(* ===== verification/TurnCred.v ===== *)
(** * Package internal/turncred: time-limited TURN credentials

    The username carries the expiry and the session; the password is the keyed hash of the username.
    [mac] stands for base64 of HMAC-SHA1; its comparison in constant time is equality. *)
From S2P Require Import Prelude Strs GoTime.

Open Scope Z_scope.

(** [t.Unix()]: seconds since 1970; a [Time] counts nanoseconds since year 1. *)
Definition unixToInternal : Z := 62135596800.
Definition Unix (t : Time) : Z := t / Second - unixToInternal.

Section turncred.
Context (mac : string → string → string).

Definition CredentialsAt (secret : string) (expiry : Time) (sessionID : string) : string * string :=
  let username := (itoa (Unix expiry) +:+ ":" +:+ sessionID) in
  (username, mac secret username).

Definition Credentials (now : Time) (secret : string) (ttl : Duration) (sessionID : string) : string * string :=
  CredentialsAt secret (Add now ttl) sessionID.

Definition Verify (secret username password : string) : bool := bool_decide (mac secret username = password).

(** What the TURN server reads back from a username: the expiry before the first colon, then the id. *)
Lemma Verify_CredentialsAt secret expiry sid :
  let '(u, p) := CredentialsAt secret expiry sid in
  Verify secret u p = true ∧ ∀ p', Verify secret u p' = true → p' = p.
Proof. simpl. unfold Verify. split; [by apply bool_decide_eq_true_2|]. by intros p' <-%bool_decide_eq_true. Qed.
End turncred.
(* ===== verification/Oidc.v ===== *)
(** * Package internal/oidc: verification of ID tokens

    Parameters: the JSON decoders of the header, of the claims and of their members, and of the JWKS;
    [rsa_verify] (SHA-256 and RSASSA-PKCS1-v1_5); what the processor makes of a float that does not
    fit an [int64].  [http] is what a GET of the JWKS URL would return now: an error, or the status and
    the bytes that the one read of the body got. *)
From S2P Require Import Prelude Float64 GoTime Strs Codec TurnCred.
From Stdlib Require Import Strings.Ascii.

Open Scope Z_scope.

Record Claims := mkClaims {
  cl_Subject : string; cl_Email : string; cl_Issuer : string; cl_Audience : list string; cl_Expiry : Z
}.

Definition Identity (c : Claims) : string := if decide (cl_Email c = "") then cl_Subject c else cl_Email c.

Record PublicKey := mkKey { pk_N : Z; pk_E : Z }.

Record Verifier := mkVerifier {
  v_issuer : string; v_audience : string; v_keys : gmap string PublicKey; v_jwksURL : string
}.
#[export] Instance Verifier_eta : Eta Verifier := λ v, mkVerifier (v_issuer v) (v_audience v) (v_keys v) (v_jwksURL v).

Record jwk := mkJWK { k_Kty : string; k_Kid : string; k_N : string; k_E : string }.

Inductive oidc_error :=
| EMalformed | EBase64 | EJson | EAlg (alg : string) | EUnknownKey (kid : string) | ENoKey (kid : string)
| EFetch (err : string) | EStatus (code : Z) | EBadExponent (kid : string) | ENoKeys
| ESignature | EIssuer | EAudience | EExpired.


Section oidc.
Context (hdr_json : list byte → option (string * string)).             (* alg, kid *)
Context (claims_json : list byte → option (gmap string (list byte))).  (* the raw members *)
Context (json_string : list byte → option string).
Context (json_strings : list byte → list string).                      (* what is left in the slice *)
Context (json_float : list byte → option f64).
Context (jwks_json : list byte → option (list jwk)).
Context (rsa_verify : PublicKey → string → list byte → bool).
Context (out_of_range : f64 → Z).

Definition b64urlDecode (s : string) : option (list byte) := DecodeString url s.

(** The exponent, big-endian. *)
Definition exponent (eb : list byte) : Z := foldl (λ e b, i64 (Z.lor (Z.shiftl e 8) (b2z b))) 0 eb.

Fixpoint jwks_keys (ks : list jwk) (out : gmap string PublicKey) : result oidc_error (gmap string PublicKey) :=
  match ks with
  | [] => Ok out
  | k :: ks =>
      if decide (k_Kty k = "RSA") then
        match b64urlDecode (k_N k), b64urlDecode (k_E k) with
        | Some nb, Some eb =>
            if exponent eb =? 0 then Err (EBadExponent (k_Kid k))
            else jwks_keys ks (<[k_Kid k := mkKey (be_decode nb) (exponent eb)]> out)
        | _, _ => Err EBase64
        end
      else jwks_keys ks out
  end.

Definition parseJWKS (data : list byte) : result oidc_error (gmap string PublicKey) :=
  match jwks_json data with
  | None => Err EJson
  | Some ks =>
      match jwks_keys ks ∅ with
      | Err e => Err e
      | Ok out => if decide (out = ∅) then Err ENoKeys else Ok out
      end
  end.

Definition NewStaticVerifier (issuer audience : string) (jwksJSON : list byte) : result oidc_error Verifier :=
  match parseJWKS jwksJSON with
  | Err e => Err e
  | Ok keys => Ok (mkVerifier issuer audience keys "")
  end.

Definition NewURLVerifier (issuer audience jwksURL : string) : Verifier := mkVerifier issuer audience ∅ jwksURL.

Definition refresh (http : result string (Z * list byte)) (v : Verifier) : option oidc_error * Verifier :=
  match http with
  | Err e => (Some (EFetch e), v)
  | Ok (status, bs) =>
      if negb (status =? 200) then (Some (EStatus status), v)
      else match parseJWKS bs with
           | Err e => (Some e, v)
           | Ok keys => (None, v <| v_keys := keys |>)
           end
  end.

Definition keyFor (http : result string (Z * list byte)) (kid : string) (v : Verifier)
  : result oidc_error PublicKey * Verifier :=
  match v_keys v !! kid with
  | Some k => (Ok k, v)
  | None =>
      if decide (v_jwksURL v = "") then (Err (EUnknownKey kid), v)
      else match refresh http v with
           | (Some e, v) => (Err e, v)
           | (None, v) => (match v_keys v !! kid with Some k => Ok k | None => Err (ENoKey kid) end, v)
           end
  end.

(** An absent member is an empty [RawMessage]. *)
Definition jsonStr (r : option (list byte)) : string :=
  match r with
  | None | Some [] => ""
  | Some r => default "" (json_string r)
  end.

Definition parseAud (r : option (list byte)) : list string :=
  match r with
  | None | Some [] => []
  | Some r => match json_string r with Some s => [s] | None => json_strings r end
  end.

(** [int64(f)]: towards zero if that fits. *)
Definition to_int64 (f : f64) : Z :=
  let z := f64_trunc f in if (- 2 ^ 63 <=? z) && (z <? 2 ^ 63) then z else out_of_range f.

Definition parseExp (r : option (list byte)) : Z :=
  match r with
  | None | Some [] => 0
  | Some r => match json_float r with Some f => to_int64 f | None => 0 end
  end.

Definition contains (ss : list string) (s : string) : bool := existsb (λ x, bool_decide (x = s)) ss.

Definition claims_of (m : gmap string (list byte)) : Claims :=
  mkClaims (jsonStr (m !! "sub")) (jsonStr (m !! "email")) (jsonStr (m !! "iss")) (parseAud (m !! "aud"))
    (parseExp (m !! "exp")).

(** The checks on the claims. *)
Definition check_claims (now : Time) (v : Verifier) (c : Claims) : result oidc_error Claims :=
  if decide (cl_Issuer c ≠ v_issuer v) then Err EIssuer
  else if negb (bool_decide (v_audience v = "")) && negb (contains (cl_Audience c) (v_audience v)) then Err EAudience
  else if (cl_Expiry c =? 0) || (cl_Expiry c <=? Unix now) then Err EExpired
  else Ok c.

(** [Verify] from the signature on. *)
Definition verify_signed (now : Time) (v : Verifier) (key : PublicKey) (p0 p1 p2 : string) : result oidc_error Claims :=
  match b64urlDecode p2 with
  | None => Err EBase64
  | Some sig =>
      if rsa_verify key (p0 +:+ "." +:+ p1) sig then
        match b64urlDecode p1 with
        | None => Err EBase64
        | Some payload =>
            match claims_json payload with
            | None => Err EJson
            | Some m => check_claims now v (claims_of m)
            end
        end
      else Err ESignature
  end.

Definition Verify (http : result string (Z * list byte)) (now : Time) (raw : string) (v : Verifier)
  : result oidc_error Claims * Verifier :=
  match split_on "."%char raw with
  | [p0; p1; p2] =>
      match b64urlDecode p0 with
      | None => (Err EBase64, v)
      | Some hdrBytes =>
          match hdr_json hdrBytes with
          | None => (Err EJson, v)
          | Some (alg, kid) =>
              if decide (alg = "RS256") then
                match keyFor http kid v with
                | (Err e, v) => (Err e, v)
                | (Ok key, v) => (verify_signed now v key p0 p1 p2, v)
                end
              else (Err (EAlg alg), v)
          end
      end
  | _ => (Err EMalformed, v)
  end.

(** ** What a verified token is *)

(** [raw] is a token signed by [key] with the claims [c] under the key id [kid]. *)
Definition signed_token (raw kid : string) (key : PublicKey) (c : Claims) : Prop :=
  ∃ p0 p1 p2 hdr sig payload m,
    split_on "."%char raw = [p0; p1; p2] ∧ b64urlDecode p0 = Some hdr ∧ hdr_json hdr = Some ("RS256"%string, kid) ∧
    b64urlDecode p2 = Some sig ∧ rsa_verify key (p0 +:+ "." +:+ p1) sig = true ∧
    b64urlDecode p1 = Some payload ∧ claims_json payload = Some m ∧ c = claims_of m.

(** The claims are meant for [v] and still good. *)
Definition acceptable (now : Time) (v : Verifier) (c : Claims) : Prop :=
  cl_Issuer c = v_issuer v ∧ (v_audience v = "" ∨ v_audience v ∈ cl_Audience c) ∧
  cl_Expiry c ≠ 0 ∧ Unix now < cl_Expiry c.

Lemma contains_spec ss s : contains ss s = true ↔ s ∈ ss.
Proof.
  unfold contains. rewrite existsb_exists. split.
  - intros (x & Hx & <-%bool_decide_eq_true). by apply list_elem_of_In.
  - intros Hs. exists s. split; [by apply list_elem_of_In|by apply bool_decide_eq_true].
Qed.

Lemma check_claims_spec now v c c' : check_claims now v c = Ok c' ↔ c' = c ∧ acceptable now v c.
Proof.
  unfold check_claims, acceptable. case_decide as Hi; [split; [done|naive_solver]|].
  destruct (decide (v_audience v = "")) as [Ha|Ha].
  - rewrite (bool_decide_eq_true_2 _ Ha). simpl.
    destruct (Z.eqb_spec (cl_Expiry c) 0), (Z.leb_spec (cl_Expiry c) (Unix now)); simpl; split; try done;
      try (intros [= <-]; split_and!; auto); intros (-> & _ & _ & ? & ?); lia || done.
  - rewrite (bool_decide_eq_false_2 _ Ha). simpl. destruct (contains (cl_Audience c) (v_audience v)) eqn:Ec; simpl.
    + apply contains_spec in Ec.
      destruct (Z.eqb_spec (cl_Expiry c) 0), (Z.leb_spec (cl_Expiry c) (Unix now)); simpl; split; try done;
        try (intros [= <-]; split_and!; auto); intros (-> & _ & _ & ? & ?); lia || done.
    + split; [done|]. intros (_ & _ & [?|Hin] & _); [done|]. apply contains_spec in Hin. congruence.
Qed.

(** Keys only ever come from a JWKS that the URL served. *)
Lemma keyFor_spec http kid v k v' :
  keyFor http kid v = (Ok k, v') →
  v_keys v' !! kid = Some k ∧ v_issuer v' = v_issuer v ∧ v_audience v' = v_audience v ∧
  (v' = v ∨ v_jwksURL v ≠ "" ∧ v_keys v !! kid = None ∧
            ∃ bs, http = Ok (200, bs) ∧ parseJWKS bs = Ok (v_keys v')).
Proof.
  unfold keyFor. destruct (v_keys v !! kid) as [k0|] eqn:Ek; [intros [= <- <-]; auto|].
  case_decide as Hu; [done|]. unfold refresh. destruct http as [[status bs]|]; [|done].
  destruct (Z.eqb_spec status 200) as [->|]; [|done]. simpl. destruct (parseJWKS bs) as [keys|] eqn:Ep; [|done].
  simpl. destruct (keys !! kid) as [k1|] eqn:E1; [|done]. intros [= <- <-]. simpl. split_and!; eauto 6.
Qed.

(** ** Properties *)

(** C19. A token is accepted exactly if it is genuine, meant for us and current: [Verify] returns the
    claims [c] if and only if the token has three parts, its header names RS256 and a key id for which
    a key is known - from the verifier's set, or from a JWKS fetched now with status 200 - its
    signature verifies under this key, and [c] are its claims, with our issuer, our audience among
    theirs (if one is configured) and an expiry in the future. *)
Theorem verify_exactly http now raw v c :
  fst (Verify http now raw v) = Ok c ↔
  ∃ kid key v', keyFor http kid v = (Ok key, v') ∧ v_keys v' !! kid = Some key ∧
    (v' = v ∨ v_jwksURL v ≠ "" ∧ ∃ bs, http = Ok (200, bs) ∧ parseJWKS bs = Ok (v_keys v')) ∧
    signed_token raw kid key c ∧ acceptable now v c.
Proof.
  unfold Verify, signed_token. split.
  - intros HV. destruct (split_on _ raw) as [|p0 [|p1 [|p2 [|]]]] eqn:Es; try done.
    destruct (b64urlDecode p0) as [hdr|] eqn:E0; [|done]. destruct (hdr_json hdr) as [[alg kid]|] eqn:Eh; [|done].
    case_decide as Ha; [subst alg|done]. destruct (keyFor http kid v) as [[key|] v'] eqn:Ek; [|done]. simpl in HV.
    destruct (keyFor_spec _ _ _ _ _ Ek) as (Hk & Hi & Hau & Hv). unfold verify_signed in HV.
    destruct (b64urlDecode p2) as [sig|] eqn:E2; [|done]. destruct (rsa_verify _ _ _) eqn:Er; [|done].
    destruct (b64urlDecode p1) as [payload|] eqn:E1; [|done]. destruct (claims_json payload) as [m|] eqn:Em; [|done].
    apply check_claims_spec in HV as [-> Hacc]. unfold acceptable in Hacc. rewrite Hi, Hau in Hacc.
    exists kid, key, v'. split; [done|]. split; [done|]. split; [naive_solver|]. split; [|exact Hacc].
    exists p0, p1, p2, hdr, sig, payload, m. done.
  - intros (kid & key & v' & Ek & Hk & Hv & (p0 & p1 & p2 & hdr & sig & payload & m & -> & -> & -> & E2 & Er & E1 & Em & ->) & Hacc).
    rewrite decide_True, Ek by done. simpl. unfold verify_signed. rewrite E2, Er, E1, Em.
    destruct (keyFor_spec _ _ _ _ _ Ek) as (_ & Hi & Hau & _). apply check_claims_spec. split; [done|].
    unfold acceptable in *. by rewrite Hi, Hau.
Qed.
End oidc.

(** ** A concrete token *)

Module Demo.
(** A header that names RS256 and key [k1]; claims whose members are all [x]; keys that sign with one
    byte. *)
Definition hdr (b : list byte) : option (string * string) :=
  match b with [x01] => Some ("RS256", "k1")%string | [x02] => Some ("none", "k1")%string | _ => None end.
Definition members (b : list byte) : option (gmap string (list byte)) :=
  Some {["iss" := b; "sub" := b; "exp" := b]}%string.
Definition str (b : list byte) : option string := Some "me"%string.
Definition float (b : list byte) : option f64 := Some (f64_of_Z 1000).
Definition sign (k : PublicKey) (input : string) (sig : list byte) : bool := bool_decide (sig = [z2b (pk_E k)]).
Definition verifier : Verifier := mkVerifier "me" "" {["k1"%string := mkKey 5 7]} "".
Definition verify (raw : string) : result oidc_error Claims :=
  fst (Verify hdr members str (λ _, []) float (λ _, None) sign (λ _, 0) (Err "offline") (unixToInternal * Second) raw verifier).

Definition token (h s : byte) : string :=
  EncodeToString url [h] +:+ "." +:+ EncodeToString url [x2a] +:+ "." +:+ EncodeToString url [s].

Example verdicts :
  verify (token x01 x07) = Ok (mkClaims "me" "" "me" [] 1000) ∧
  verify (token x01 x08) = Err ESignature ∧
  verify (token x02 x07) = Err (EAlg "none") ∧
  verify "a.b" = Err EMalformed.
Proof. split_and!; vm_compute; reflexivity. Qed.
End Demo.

┄┄┄┄┄┄┄┄┄┄┄┄┄┄┄┄┄┄┄┄

■ **Exercise brief**: Only the lines above from the line containing "Lemma check_claims_spec now" through the line containing "kid = None ∧" should be retyped, exactly and with both ends included.

■ **Answer space**:
Lemma check_claims_spec now v c c' : check_claims now v c = Ok c' ↔ c' = c ∧ acceptable now v c.
Proof.
  unfold check_claims, acceptable. case_decide as Hi; [split; [done|naive_solver]|].
  destruct (decide (v_audience v = "")) as [Ha|Ha].
  - rewrite (bool_decide_eq_true_2 _ Ha). simpl.
    destruct (Z.eqb_spec (cl_Expiry c) 0), (Z.leb_spec (cl_Expiry c) (Unix now)); simpl; split; try done;
      try (intros [= <-]; split_and!; auto); intros (-> & _ & _ & ? & ?); lia || done.
  - rewrite (bool_decide_eq_false_2 _ Ha). simpl. destruct (contains (cl_Audience c) (v_audience v)) eqn:Ec; simpl.
    + apply contains_spec in Ec.
      destruct (Z.eqb_spec (cl_Expiry c) 0), (Z.leb_spec (cl_Expiry c) (Unix now)); simpl; split; try done;
        try (intros [= <-]; split_and!; auto); intros (-> & _ & _ & ? & ?); lia || done.
    + split; [done|]. intros (_ & _ & [?|Hin] & _); [done|]. apply contains_spec in Hin. congruence.
Qed.

(** Keys only ever come from a JWKS that the URL served. *)
Lemma keyFor_spec http kid v k v' :
  keyFor http kid v = (Ok k, v') →
  v_keys v' !! kid = Some k ∧ v_issuer v' = v_issuer v ∧ v_audience v' = v_audience v ∧
  (v' = v ∨ v_jwksURL v ≠ "" ∧ v_keys v !! kid = None ∧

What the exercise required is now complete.